XIII. Los que venden

Era allí en su tiendecita, en su guardajoyas, donde Adelina se encontraba a gusto. A pesar de sus deseos de poder retirarse a descansar se sentía allí en su mareo, en su salón, para recibir a la gente que iba como de risita.

Cada persona que entraba era un misterio que se hacía sabroso descifrar. Además de los compradores existía la procesión lastimosa de los que iban a vender y entre los cuales era preciso establecer distinciones para no caer en el engaño y confundir a los vendedores de buena fe con los que iban a engañar a los anticuarios y solían fingir el paso vacilante, la indecisión y la timidez.

Ella los acogía siempre a todos con lástima, perorara vez compraba algo. Era Fabián el que había de examinar las antigüedades que ofrecían y dar su fallo. Fabián era terrible con la pobre gente. La mayoría salían desoídos, defraudados en sus ilusiones de que aquel marfil, aquella porcelana o aquella miniatura que ofrecían y que habían heredado de sus abuelos, era una cosa de valor.

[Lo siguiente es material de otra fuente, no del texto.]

(** * fosite: the OAuth2 authorize endpoint (authorize.go)

    A shallow embedding of [authorize.go]: redirect URI resolution,
    the authorize request builder, the response type dispatcher and the
    two response writers.

    Go strings are byte strings ([string], [String.length] is Go's [len]).
    A Go [map[string][]string] ([url.Values], [http.Header]) is a
    [gmap string (list string)].  A nil-able pointer or interface is an
    [option].  A function that returns either a value or an error is a
    sum ([inl] the value, [inr] the error); [NewAuthorizeRequest], which
    returns its request next to the error, keeps Go's pair, with
    [option error] for the error ([None] is nil).

    The functions of net/url, net/http, govalidator, go-errors and
    ory-am/common that [authorize.go] calls are not part of the repository;
    they are the [Variable]s of [Section Authorize]. *)

From Stdlib Require Import Ascii String ZArith.
From stdpp Require Import gmap strings list fin_maps sorting.

Open Scope string_scope.

(** ** Errors *)

(** Modelled from the spec: the error singletons of errors.go (section 7,
    "Error kinds").  [ErrOther] stands for any error value a handler
    makes up itself; [StackError] is the [errors.Error] of go-errors,
    which carries the error it wraps.  Go compares error values by
    identity, which is equality of constructors here. *)
Inductive error : Type :=
| ErrInvalidRequest
| ErrInvalidClient
| ErrInvalidState
| ErrInvalidResponseType
| ErrNoResponseTypeHandlerFound
| ErrOther (msg : string)
| StackError (cause : error).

Fabián miraba y remiraba el objeto por todos lados y se lo daba a Adelina que lo veía también imperturbable. Mientras el vendedor los contemplaba ansioso, tratando de adivinar su impresión. Siempre brotaba la frase sacramental.

—Bajo de época.

—No tiene carácter.

A veces ofrecían una cantidad mezquina, a veces no ofrecían nada.

Se percibían las huellas del desconsuelo pintadas en el semblante de los necesitados que habían llegado allí con su último recurso, al verse rechazados.

Muchas veces tenían lágrimas en los ojos. No faltaba quien suplicara.

—Deme usted lo que le parezca ¡Me hace tanta falta!

En aquellos casos Adelina compraba siempre y escuchaba historias dolorosas.

¡Cuánta tragedia solía adivinarse en los que no se quejaban! En aquellas pobres gentes silenciosas que apenas se atrevían a hablar ni a discutir y tendían coa timidez la mano, ruborizados, para tomar unos cuantos francos a cambio del medallón; de la miniatura o de la joya que vendían.

Había a veces un Adiós desolado y melancólico en la última mirada que daban a los objetos de que se desunida la memoria de una fecha, de un amor, de algo que los había hecho muy queridos y muy entrañables, para que fuese más doloroso separarse de ellos.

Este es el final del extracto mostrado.